Economics: What The Antitrust Zealots Really Want


 (Drivebycuriosity) - There is a lot ado about antitrust.  Amy Klobuchar and other US senators are pushing several bills which would restrain Big Tech and a lot of other businesses. Two mighty authorities, the Federal Trade Commission (FTC) and the Antitrust Division of the Department of Justice (DOJ), are suing Amazon, Microsoft, Apple & Google and a lot of other companies based on alleged monopolist practices.

The antitrust crusade gets a lot support from the media, especially New York Times, Washington Post, The New Yorker, NPR & The Atlantic. Left-leaning organizations like the Open Markets Institute and other antitrust activists are fanning an anti-business climate on social media and in the public.


                   Fundamental Change

The antitrust zealots are known as Neo-Brandeisians (after Supreme Court Justice Louis Brandeis, 1916-1939). They are working on a fundamental change of America´s economic structure and try to expand the role of the government in the U.S. economy significantly.

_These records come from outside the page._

Lemma collect_columns (recs : list (str * str)) (C : ProteinSequences.t)
    (ps : list (gset ascii)) :
  Forall2 (fun '(id, seq) s => ProteinSequence.new seq (Some id) None = Ok s)
          recs C ->
  (forall s, s ∈ C -> (ProteinSequence.len s <= length ps)%nat) ->
  exists ps',
    foldR (fun positions '(id, seq) =>
             s ← ProteinSequence.new seq (Some id) None;
             add_symbols positions (ProteinSequence.chars s))
          recs ps = Ok ps'
    /\ length ps' = length ps
    /\ forall i X, ps !! i = Some X ->
         ps' !! i
         = Some (X ∪ list_to_set
                       (omap (fun s => ProteinSequence.chars s !! i) C)).
Proof.
  intros Hall. revert ps.
  induction Hall as [|[id seq] s recs C Hs Hall IH]; intros ps Hlen.
  - exists ps. split_and!; [done | done |]. intros i X HX. simpl.
    by rewrite (right_id_L ∅ (∪)).
  - simpl. rewrite Hs. simpl.
    destruct (proj1 (add_symbols_columns (ProteinSequence.chars s) ps))
      as (ps1 & H1 & Hl1 & Hc1).
    { apply Hlen. by left. }
    rewrite H1.
    destruct (IH ps1) as (ps' & H' & Hl' & Hc').
    { intros s' Hs'. rewrite Hl1. apply Hlen. by right. }
    exists ps'. split_and!; [done | congruence |].
    intros i X HX. rewrite (Hc' i _ (Hc1 i X HX)). f_equal.
    change (omap ?f (s :: C))
      with (match f s with Some y => y :: omap f C | None => omap f C end).
    destruct (ProteinSequence.chars s !! i); simpl.
    + by rewrite (right_id_L ∅ (∪)), (assoc_L (∪)).
    + by rewrite (right_id_L ∅ (∪)).
Qed.

Lemma collect_columns_too_long (recs : list (str * str))
    (C : ProteinSequences.t) (ps : list (gset ascii)) :
  Forall2 (fun '(id, seq) s => ProteinSequence.new seq (Some id) None = Ok s)
          recs C ->
  (exists s, s ∈ C /\ (length ps < ProteinSequence.len s)%nat) ->
  foldR (fun positions '(id, seq) =>
           s ← ProteinSequence.new seq (Some id) None;
           add_symbols positions (ProteinSequence.chars s))
        recs ps = Raise (IndexError ListIndex).
Proof.
  intros Hall. revert ps.
  induction Hall as [|[id seq] s recs C Hs Hall IH]; intros ps (t & Ht & Hlong).
  - by apply elem_of_nil in Ht.
  - simpl. rewrite Hs. simpl.
    destruct (decide (length ps < ProteinSequence.len s)%nat) as [Hl|Hl].
    + by rewrite (proj2 (add_symbols_columns (ProteinSequence.chars s) ps) Hl).
    + destruct (proj1 (add_symbols_columns (ProteinSequence.chars s) ps))
        as (ps1 & H1 & Hl1 & _).
      { unfold ProteinSequence.len in Hl. lia. }
      rewrite H1. apply IH. exists t. rewrite Hl1.
      apply elem_of_cons in Ht as [->|Ht]; [done|]. by split.
Qed.
(** X19: [connect] of [qardio_arm2_app.py] makes exactly one connect call
    and never raises.  It returns [True] exactly when the call is accepted
    and the client then reports that it is connected, and only then records
    the address in [self.device_address]; in every case [self.client] is the
    client created for the address.  A [disconnect] made afterwards acts on
    that client: it makes one disconnect call, whose failure it does not
    catch, if the client reports that it is connected, and no call
    otherwise. *)
Theorem app_connect_then_disconnect (env : ble_stack)
    (is_connected : list event -> string -> bool)
    (self : QardioArm2App.client_state) (address : string) (t : list event) :
  exists ok self',
    QardioArm2App.connect env is_connected self address t =
      (Ret (ok, self'), t ++ [EvConnect address]) /\
    QardioArm2App.self_client self' = Some (MkClient address) /\
    (ok = true <->
       ble_connect env t address = Ret tt /\
       is_connected (t ++ [EvConnect address]) address = true) /\
    QardioArm2App.self_device_address self' =
      (if ok then Some address else QardioArm2App.self_device_address self) /\
    (forall t',
       QardioArm2App.disconnect env is_connected self' t' =
       if is_connected t' address
       then (ble_disconnect env t' address, t' ++ [EvDisconnect])
       else (Ret tt, t')).
Proof.
  unfold QardioArm2App.connect, io_try. cbv zeta. rewrite io_bind_eq.
  unfold client_connect, call. cbn [client_address].
  destruct (ble_connect env t address) as [[]|e].
  - rewrite io_bind_eq. unfold io_read.
    destruct (is_connected (t ++ [EvConnect address]) address) eqn:Hconn.
    + eexists true, _. split; [reflexivity|]. cbn.
      split; [reflexivity|]. split; [tauto|]. split; [reflexivity|].
      intros t'. unfold QardioArm2App.disconnect. cbn.
      rewrite io_bind_eq. unfold io_read, client_disconnect, call. cbn.
      destruct (is_connected t' address); reflexivity.
    + eexists false, _. split; [reflexivity|]. cbn.
      split; [reflexivity|]. split; [split; [discriminate | intros [_ ?]; discriminate]|].
      split; [reflexivity|].
      intros t'. unfold QardioArm2App.disconnect. cbn.
      rewrite io_bind_eq. unfold io_read, client_disconnect, call. cbn.
      destruct (is_connected t' address); reflexivity.
  - eexists false, _. split; [reflexivity|]. cbn.
    split; [reflexivity|]. split; [split; [discriminate | intros [? _]; discriminate]|].
    split; [reflexivity|].
    intros t'. unfold QardioArm2App.disconnect. cbn.
    rewrite io_bind_eq. unfold io_read, client_disconnect, call. cbn.
    destruct (is_connected t' address); reflexivity.
Qed.

(** X20: the two decoders agree on the structure of a packet of at least 7
    bytes: they report the same unit, they find a pulse rate in the same
    packets and at the same offset, and the app has a device timestamp
    exactly when the monitor has a timestamp whose calendar fields are
    valid. *)
Theorem decoders_agree_on_structure (now : datetime) (data : list Byte.byte) :
  (7 <= length data)%nat ->
  exists m a,
    BloodPressureMonitor.parse_blood_pressure_measurement data = Ret (Some m) /\
    QardioArm2App.parse_blood_pressure_measurement now data = Ret a /\
    m !! "units" = a !! "unit" /\
    (is_Some (m !! "pulse_rate") <-> is_Some (a !! "pulse_rate")) /\
    (is_Some (m !! "pulse_rate") ->
       m !! "pulse_rate" =
         Some (BloodPressureMonitor.parse_sfloat
                 (le16_at data (offset_after_timestamp data))) /\
       a !! "pulse_rate" =
         Some (py_div_float (le16_at data (offset_after_timestamp data))
                 (float_of_Z 10))) /\
    (is_Some (a !! "device_timestamp") <->
     is_Some (m !! "timestamp") /\ ts_valid data 7 = true).
Proof.
  intros Hlen. exists (BpmForm.form data), (AppForm.form now data).
  split; [apply bpm_parse_eq; assumption|].
  split; [apply app_parse_eq; assumption|].
  rewrite bpm_form_units, app_form_unit, bpm_form_pulse_rate, app_form_pulse_rate,
    bpm_form_timestamp, app_form_device_timestamp.
  unfold AppForm.unit_of.
  split; [reflexivity|].
  destruct (flag data 2 && (offset_after_timestamp data + 2 <=? length data)%nat);
    destruct (flag data 1 && (14 <=? length data)%nat);
    destruct (ts_valid data 7);
    (split; [split; intros [x Hx]; first [discriminate | eexists; reflexivity]|]);
    (split; [intros [x Hx]; first [discriminate | split; reflexivity]|]);
    (split; [intros [x Hx]; first [discriminate | split; [eexists|]; reflexivity]
            |intros [[x Hx] Hv]; first [discriminate | eexists; reflexivity]]).
Qed.

Lemma decoders_agree_on_structure_witness :
  exists m a,
    BloodPressureMonitor.parse_blood_pressure_measurement sample_bad_month = Ret (Some m) /\
    QardioArm2App.parse_blood_pressure_measurement sample_now sample_bad_month = Ret a /\
    m !! "units" = a !! "unit" /\
    (is_Some (m !! "pulse_rate") <-> is_Some (a !! "pulse_rate")).
Proof.
  destruct (decoders_agree_on_structure sample_now sample_bad_month)
    as (m & a & Hm & Ha & Hunit & Hpulse & _).
  - simpl. lia.
  - exists m, a. repeat split; try assumption; apply Hpulse.
Defined.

( pbwt.com dailyjournal promarket reason).

 

 


The Neo-Brandeisians represent a Marxist ideology writes FTC-commissioner Christine S. Wilson, who resigns at end of this month (ftc.gov ). They aim for a socialist society, where the means of production is controlled by the state. In such a society planning will substitute for competition as the economy’s steering mechanism. The zealots prefer "that the government, rather than the private sector, orchestrates the functioning of the economy".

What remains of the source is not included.